El pasillo de Wenger

Arsène Wenger había pedido a los aficionados gunners que respetaran el pasillo de sus jugadores al campeón Manchester United. Pero el trago fue demasiado duro para los hinchas que hicieron notar sus abucheos. También para los que llegaron premeditadamente tarde al estadio. Y para los pocos que prefirieron dar la espalda a una escena que representaba la constatación de una dura realidad: el Arsenal es un proyecto desilusionante sometido a una inevitable fuga de estrellas.

Samir Nasri se proclamó campeón de la Premier la temporada pasada y Cesc Fàbregas va camino de saborear su primera Liga. Ayer, Robin Van Persie fue el último futbolista en desfilar en la guardia de honor, como si hubiera preferido retardar la agonía de una grada que hace un año coreaba su nombre. Caminó cabizbajo, casi por inercia, entre los aplausos de sus ex compañeros, evitando un contacto visual que les recordara sus propias desdichas. Los visitantes del Manchester United hurgaron aún más en la herida gritando el nombre del holandés, héroe del alirón con un soberbio hat-trick hace una semana.

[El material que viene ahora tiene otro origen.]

(** [broken.stl] is rejected by the library: no [broken.step] is
    produced, [broken.stl] stays in the input directory, the failed
    counter is 1 and an error line names the file. *)
Example scenario_broken_fails :
  let st := stages_of picky one_broken in
  main picky dir one_broken = (Ok tt, st_final st)
  /\ fs (st_final st) !! "/proj/step_files/broken.step" = None
  /\ fs (st_final st) !! "/proj/stl_files/broken.stl" = Some file
  /\ st_successful st = 0 /\ st_failed st = 1
  /\ Print "  ERROR converting broken.stl: Unsupported file format"
       ∈ trace (st_final st).
Proof.
  vm_compute. repeat split.
  repeat first [apply list_elem_of_here | apply list_elem_of_further].
Qed.

(** On a fresh checkout the run creates both directories and finds
    nothing. *)
Example scenario_fresh_checkout :
  exists w',
    main sound dir fresh = (Ok tt, w')
    /\ fs w' !! "/proj/stl_files" = Some folder
    /\ fs w' !! "/proj/step_files" = Some folder
    /\ trace w' = title_lines ++ no_files_lines dir.
Proof. eexists. split; [by vm_compute|]. by vm_compute. Qed.

(** [Mesh.insert] is interrupted on [broken.stl]: the interrupt ends
    [main]. No error line is printed, [cube.stl] is never attempted and
    stays where it is, and no summary is printed. *)
Example scenario_interrupted :
  exists w',
    main interrupted dir broken_then_cube = (Raise (BaseException ""), w')
    /\ trace w' =
         title_lines ++ announce_lines ["broken.stl"; "cube.stl"]
         ++ [ Call ImportFreeCAD; Call ImportMesh; Call ImportPart;
              Print "Converting: broken.stl";
              Call NewDocument; Call DocName; Call MeshInsert ]
    /\ fs w' !! "/proj/stl_files/cube.stl" = Some file
    /\ fs w' !! "/proj/step_files/cube.step" = None
    /\ attempts interrupted dir ["broken.stl"; "cube.stl"]
         (announce ["broken.stl"; "cube.stl"] (prologue dir broken_then_cube).2).2 = [].
Proof. eexists. split; [by vm_compute|]. by vm_compute. Qed.

(** The message of the warning for a file whose removal is denied. *)
Example permission_denied_message :
  str (OSError 13 "Permission denied" "/proj/stl_files/cube.stl")
  = "[Errno 13] Permission denied: '/proj/stl_files/cube.stl'".
Proof. reflexivity. Qed.

Example repr_with_single_quote :
  PyStr.repr "it's.stl" = String PyStr.dquote ("it's.stl" +:+ String PyStr.dquote "").
Proof. reflexivity. Qed.

Example scenario_locked_cube_warns :
  Print "Warning: Could not remove cube.stl: [Errno 13] Permission denied: '/proj/stl_files/cube.stl'"
    ∈ trace (st_final (stages_of sound locked_cube)).
Proof.
  vm_compute. repeat first [apply list_elem_of_here | apply list_elem_of_further].
Qed.

(** * Further properties of the script *)

(** ** The directory setup and the ways [main] can end *)

Lemma STL_DIR_not_STEP_DIR dir : STL_DIR dir <> STEP_DIR dir.
Proof.
  rewrite STL_DIR_eq, STEP_DIR_eq. intros H. by apply String.app_inj in H.
Qed.

Section Setup.

Context {L obj : Type} (api : FreeCAD L obj) (dir : string).

Lemma os_makedirs_raises d (w : world L) e0 :
  fs w !! d = Some e0 -> e_kind e0 <> Directory ->
  os_makedirs d w = (Raise (OSError 17 "File exists" d), w).
Proof.
  intros He Hk. unfold os_makedirs. rewrite He. by destruct e0 as [[] lk].
Qed.

(** X1. When [setup_directories] returns, the input and the output directory
    both exist as directories, every entry that was there is still there
    unchanged, nothing was printed and no library call was made; and
    running it again changes nothing. *)
Theorem setup_directories_is_idempotent (w w1 : world L) :
  setup_directories dir w = (Ok tt, w1) ->
  (exists l1 l2, fs w1 !! STL_DIR dir = Some (Entry Directory l1)
                 /\ fs w1 !! STEP_DIR dir = Some (Entry Directory l2))
  /\ (forall p e, fs w !! p = Some e -> fs w1 !! p = Some e)
  /\ (forall p, p <> STL_DIR dir -> p <> STEP_DIR dir -> fs w1 !! p = fs w !! p)
  /\ lib w1 = lib w /\ trace w1 = trace w
  /\ setup_directories dir w1 = (Ok tt, w1).
Proof.
  unfold setup_directories, bind.
  destruct (os_makedirs (STL_DIR dir) w) as [[[]|e] wa] eqn:Ha; [|done].
  intros Hb.
  pose proof (os_makedirs_spec _ _ _ Ha) as (Hl1 & Ht1 & [l1 Hd1] & Hf1).
  pose proof (os_makedirs_spec _ _ _ Hb) as (Hl2 & Ht2 & [l2 Hd2] & Hf2).
  assert (fs w1 !! STL_DIR dir = Some (Entry Directory l1)) as Hstl.
  { rewrite Hf2; [done|]. apply STL_DIR_not_STEP_DIR. }
  split; [eauto|]. split; [|split; [|split; [congruence|split; [congruence|]]]].
  - intros p e Hp.
    destruct (decide (p = STEP_DIR dir)) as [->|H2].
    + assert (fs wa !! STEP_DIR dir = Some e) as Hwa.
      { rewrite Hf1; [done|]. intros H. by apply (STL_DIR_not_STEP_DIR dir). }
      revert Hb. unfold os_makedirs. rewrite Hwa.
      destruct e as [[] lk]; intros [= <-]; done.
    + rewrite Hf2 by done.
      destruct (decide (p = STL_DIR dir)) as [->|H1]; [|by rewrite Hf1].
      revert Ha. unfold os_makedirs. rewrite Hp.
      destruct e as [[] lk]; intros [= <-]; done.
  - intros p H1 H2. by rewrite Hf2, Hf1.
  - unfold os_makedirs. rewrite Hstl, Hd2. done.
Qed.

(** When a non-directory is in the way, the setup raises an instance of
    [Exception]; it has printed nothing, called nothing, and changed at
    most the input directory's own path. *)
Lemma setup_directories_raises (w : world L) e0 :
  fs w !! STL_DIR dir = Some e0 \/ fs w !! STEP_DIR dir = Some e0 ->
  e_kind e0 <> Directory ->
  exists e w',
    setup_directories dir w = (Raise e, w')
    /\ is_Exception e = true
    /\ trace w' = trace w /\ lib w' = lib w
    /\ (forall p, p <> STL_DIR dir -> fs w' !! p = fs w !! p).
Proof.
  intros He Hk. unfold setup_directories, bind.
  destruct (os_makedirs (STL_DIR dir) w) as [[[]|e1] wa] eqn:Ha.
  - destruct He as [He|He].
    { rewrite (os_makedirs_raises _ _ _ He Hk) in Ha. discriminate. }
    apply os_makedirs_spec in Ha as (Hl & Ht & _ & Hf1).
    rewrite (os_makedirs_raises _ wa e0); [eauto 10| |done].
    rewrite Hf1; [done|]. intros H. by apply (STL_DIR_not_STEP_DIR dir).
  - revert Ha. unfold os_makedirs.
    destruct (fs w !! STL_DIR dir) as [[[] lk]|]; intros [= <- <-]; eauto 10.
Qed.


End Setup.

Section MainOutcome.

Context {L obj : Type} (api : FreeCAD L obj) (dir : string).

Lemma prologue_unfold (w : world L) :
  prologue dir w =
    (setup_directories dir ;;; get_stl_files dir)
      (World (fs w) (lib w) (trace w ++ title_lines)).
Proof.
  unfold prologue, bind at 1, bind at 1, bind at 1, print, log. simpl.
  by rewrite <- !app_assoc.
Qed.

(** X3. The two ways in which [main] ends early.  When the path of one of
    the two directories is taken by a non-directory, the unguarded setup
    raises: [main] raises an instance of [Exception] after printing the
    title only, without any library call, and leaves every path but the
    input directory's own as it was.  Once the setup and the discovery
    have returned, [main] returns, unless the library raises an exception
    that is not an instance of [Exception] while a file is converted:
    that exception ends [main]. *)
Theorem main_ends_early_in_setup_or_on_BaseException (w : world L) :
  (forall e0, fs w !! STL_DIR dir = Some e0 \/ fs w !! STEP_DIR dir = Some e0 ->
              e_kind e0 <> Directory ->
     exists e w',
       main api dir w = (Raise e, w')
       /\ is_Exception e = true
       /\ trace w' = trace w ++ title_lines
       /\ lib w' = lib w
       /\ (forall p, p <> STL_DIR dir -> fs w' !! p = fs w !! p))
  /\ (forall files w1, prologue dir w = (Ok files, w1) ->
        (exists w', main api dir w = (Ok tt, w'))
        \/ (exists message w',
              main api dir w = (Raise (BaseException message), w')
              /\ files <> [] /\ ~ only_Exception api)).
Proof.
  set (w0 := World (fs w) (lib w) (trace w ++ title_lines)).
  split.
  - intros e0 He Hk.
    destruct (setup_directories_raises dir w0 e0 He Hk)
      as (e & w' & Hs & Hex & Ht & Hl & Hf).
    exists e, w'. split; [|done].
    unfold main, bind at 1. rewrite prologue_unfold. fold w0.
    unfold bind at 1. by rewrite Hs.
  - intros files w1 Hp. destruct files as [|f rest].
    + left. rewrite (main_without_files api dir w w1 Hp). eauto.
    + destruct (run_outcome api dir w w1 (f :: rest) Hp)
        as [(st & Hst & _)|(message & w' & evs & Hmain & Hno & _)]; [done| |].
      * left. exists (st_final st).
        by destruct (run_stages_spec api dir w st Hst)
          as (_ & _ & _ & _ & _ & _ & _ & _ & Hmain).
      * right. by exists message, w'.
Qed.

Los aficionados cañoneros no tardaron en lanzar reproches a Van Persie nada más tocar el balón. Al menos se permitieron el consuelo de ver a su antigua perla holandesa errar en un pase en el medio campo y originar la jugada que acabó con el gol de Theo Walcott en el segundo minuto del partido.

La alegría apenas se prolongó hasta el filo del descanso, cuando Van Persie cayó derribado en el área por Sagna y ejecutó el penalti con frialdad clínica. No celebró el gol, como manda la tradición, y su gesto imperturbable contrastó con el enfado monumental de los hinchas del Arsenal, golpeados de la manera más cruel en su particular amargura.

Arsène Wenger justificaba días atrás la marcha Van Persie comparándolo con una mujer de 39 años desesperada por concebir a su primer hijo. Curiosa manera de evadir su responsabilidad en haber abortado la motivación de sus futbolistas durante ocho temporadas de sequía.